A collection of my AI/ML projects and research work
Built a complete neural network framework from scratch using only Python and NumPy. Implemented backpropagation, various activation functions, and optimization algorithms including SGD, Adam, and RMSprop. This project demonstrates a deep understanding of the mathematical foundations of deep learning.
Developed a real-time object detection application using YOLO architecture and PyTorch. Optimized for edge devices with model quantization and pruning techniques. Achieved 60+ FPS on standard hardware while maintaining high accuracy.
Created a sophisticated sentiment analysis system using transformer architecture (BERT). Fine-tuned on multiple datasets for social media text classification, achieving state-of-the-art performance on benchmark datasets.
Implemented U-Net architecture for medical image segmentation tasks. Focused on tumor detection and organ segmentation from MRI and CT scans. Collaborated with medical professionals to validate results.

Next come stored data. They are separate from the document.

Definition sampleDeepSeekParse (data : string)
    : option DeepSeekProxy.DeepSeekStreamChunk :=
  if decide (data = contentPayload "He") then Some (deepSeekContentChunk "He")
  else if decide (data = contentPayload "llo") then Some (deepSeekContentChunk "llo")
  else if decide (data = stopPayload) then Some deepSeekStopChunk
  else None.

Definition noArguments (_ : string) : option Json := None.

Definition sampleRequest : GenerateContentParameters :=
  MkRequest "kimi-pro" [turn "user" [textPart "Hello"]] None.

(** A request whose parts are a text of five characters, an image and a
    function call. *)
Definition mixedPartsRequest : CountTokensParameters :=
  MkCountRequest "kimi-pro"
    (Some [ turn "user" [ textPart "Hello";
                          inlineDataPart "image/png" "iVBORw0KGgo=" ];
            turn "model" [ functionCallPart "lookup" (JObject []) ] ]).

(** The frames of the samples. *)
Definition frameHe : string := "data: " +:+ contentPayload "He".
Definition frameLlo : string := "data: " +:+ contentPayload "llo".
Definition frameStop : string := "data: " +:+ stopPayload.
Definition frameNotJson : string := "data: not-json".
Definition frameDone : string := "data: [DONE]".

(** A server that answers every request with the stream below. *)
Definition sampleServer (_ : HttpRequest) : HttpResponse :=
  okResponse [ frameHe +:+ JS.LINE_FEED +:+ frameStop +:+ JS.LINE_FEED ].

(** A stream whose only frame is a finish signal. *)
Definition finishOnlyStream : list string := [frameStop +:+ JS.LINE_FEED].

(** "He", "llo" and a finish signal, delivered in two pieces that cut the
    second frame. *)
Definition helloStream : list string :=
  [ frameHe +:+ JS.LINE_FEED +:+ "data: ";
    contentPayload "llo" +:+ JS.LINE_FEED +:+ frameStop +:+ JS.LINE_FEED
    +:+ frameDone +:+ JS.LINE_FEED ].

(** Structural form of "no line feed occurs in [s]". *)
Fixpoint noLineFeed (s : string) : bool :=
  match s with
  | EmptyString => true
  | String c s' => if decide (c = JS.LF) then false else noLineFeed s'
  end.

(** ** Vocabulary of the statements about usage *)

(** [r] is the floor of [n / 4]: the greatest integer with [4 * r <= n]. *)
Definition isFloorOfQuarter (n r : Z) : Prop :=
  4 * r <= n < 4 * (r + 1).

(** The number of chunks among [chunks] that carry a content fragment. *)
Definition contentChunkCount
    (chunks : list HunyuanContentGenerator.ChatCompletionChunk) : Z :=
  Z.of_nat (length (filter (fun chunk => hunyuanFragment chunk <> "") chunks)).

(** The usage that the provider reported last among [chunks], if any. *)
Definition latestReportedUsage
    (chunks : list HunyuanContentGenerator.ChatCompletionChunk)
    : option HunyuanContentGenerator.CompletionUsage :=
  last (omap HunyuanContentGenerator.chunkUsage chunks).

(** A count that a JavaScript number holds exactly: a natural number up
    to [Number.MAX_SAFE_INTEGER]. On such counts, a sum that is again such
    a count is the sum of the integers. *)
Definition MAX_SAFE_INTEGER : Z := 2 ^ 53 - 1.

Definition safeCount (z : Z) : Prop := 0 <= z <= MAX_SAFE_INTEGER.

(** The counts that the provider reports along [stream] are safe, and
    stay safe when the number of chunks is added to them. *)
Definition safeUsage
    (stream : list HunyuanContentGenerator.ChatCompletionChunk) : Prop :=
  safeCount (Z.of_nat (length stream))
  /\ Forall (fun chunk =>
               match HunyuanContentGenerator.chunkUsage chunk with
               | Some u =>
                   safeCount (HunyuanContentGenerator.prompt_tokens u)
                   /\ safeCount (HunyuanContentGenerator.total_tokens u)
                   /\ safeCount (HunyuanContentGenerator.prompt_tokens u
                                 + Z.of_nat (length stream))
               | None => True
               end) stream.

(** A stream of three chunks: "He", "llo" with the usage the provider
    reports, and a chunk without content. *)
Definition hunyuanUsageStream : list HunyuanContentGenerator.ChatCompletionChunk :=
  [ HunyuanContentGenerator.MkChunk
      [HunyuanContentGenerator.MkChoice
         (Some (HunyuanContentGenerator.MkDelta (Some "He"))) None] None;
    HunyuanContentGenerator.MkChunk
      [HunyuanContentGenerator.MkChoice
         (Some (HunyuanContentGenerator.MkDelta (Some "llo"))) None]
      (Some (HunyuanContentGenerator.MkCompletionUsage 7 2 0));
    HunyuanContentGenerator.MkChunk
      [HunyuanContentGenerator.MkChoice
         (Some (HunyuanContentGenerator.MkDelta None)) (Some "stop")] None ].
(** * Wastewater treatment simulation: a shallow embedding and its properties

    The development follows [src/wastewater_simulation.py].  Python
    dictionaries that the program copies and updates in place live in an
    explicit store, so that aliasing between the raw vector, the working
    vector and the recorded snapshots is visible; dictionaries that are
    only read (removal tables, effluent limits) are plain association
    lists.  The program's numbers are read as exact rationals: rounding of
    the floating-point operations is not modelled there.  [Generic] gives the
    same program over an arithmetic interface, and the last part runs it in
    IEEE 754 binary64, where a statement depends on the rounding. *)

From Stdlib Require Import QArith Qminmax ZArith Lia Lqa.
From Stdlib Require PrimFloat FloatOps SpecFloat Uint63.
From stdpp Require Import base list strings.

Open Scope string_scope.
Open Scope list_scope.
Open Scope Q_scope.

(** ** Numbers *)

(** Python's [a < b] on numbers. *)
Definition Qltb (a b : Q) : bool := negb (Qle_bool b a).

(** Python's two-argument [min] and [max]: the first argument wins ties. *)
Definition py_min (a b : Q) : Q := if Qltb b a then b else a.
Definition py_max (a b : Q) : Q := if Qltb a b then b else a.

(** ** Dictionaries

    A dictionary keeps its insertion order; keys are parameter names. *)

Definition dict (V : Type) := list (string * V).

Definition keys {V} (d : dict V) : list string := map fst d.

(** [d.get(k)], [None] when the key is absent. *)
Fixpoint dict_get {V} (k : string) (d : dict V) : option V :=
  match d with
  | [] => None
  | (k', v) :: d' => if String.eqb k k' then Some v else dict_get k d'
  end.

(** [k in d] *)
Definition dict_mem {V} (k : string) (d : dict V) : bool :=
  match dict_get k d with Some _ => true | None => false end.

(** [d[k] = v]: overwrite in place, or append a new key at the end. *)
Fixpoint dict_set {V} (k : string) (v : V) (d : dict V) : dict V :=
  match d with
  | [] => [(k, v)]
  | (k', v') :: d' =>
      if String.eqb k k' then (k', v) :: d' else (k', v') :: dict_set k v d'
  end.

(** ** The store and the monad of the program *)

Abbreviation loc := nat.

Developed RL agents using Deep Q-Networks (DQN) and Policy Gradient methods. Trained agents to play complex games and solve optimization problems. Implemented experience replay and target networks for stable learning.
Built a GPT-style language model from scratch to understand transformer architecture. Implemented multi-head attention, positional encoding, and trained on custom datasets. Capable of text generation and completion tasks.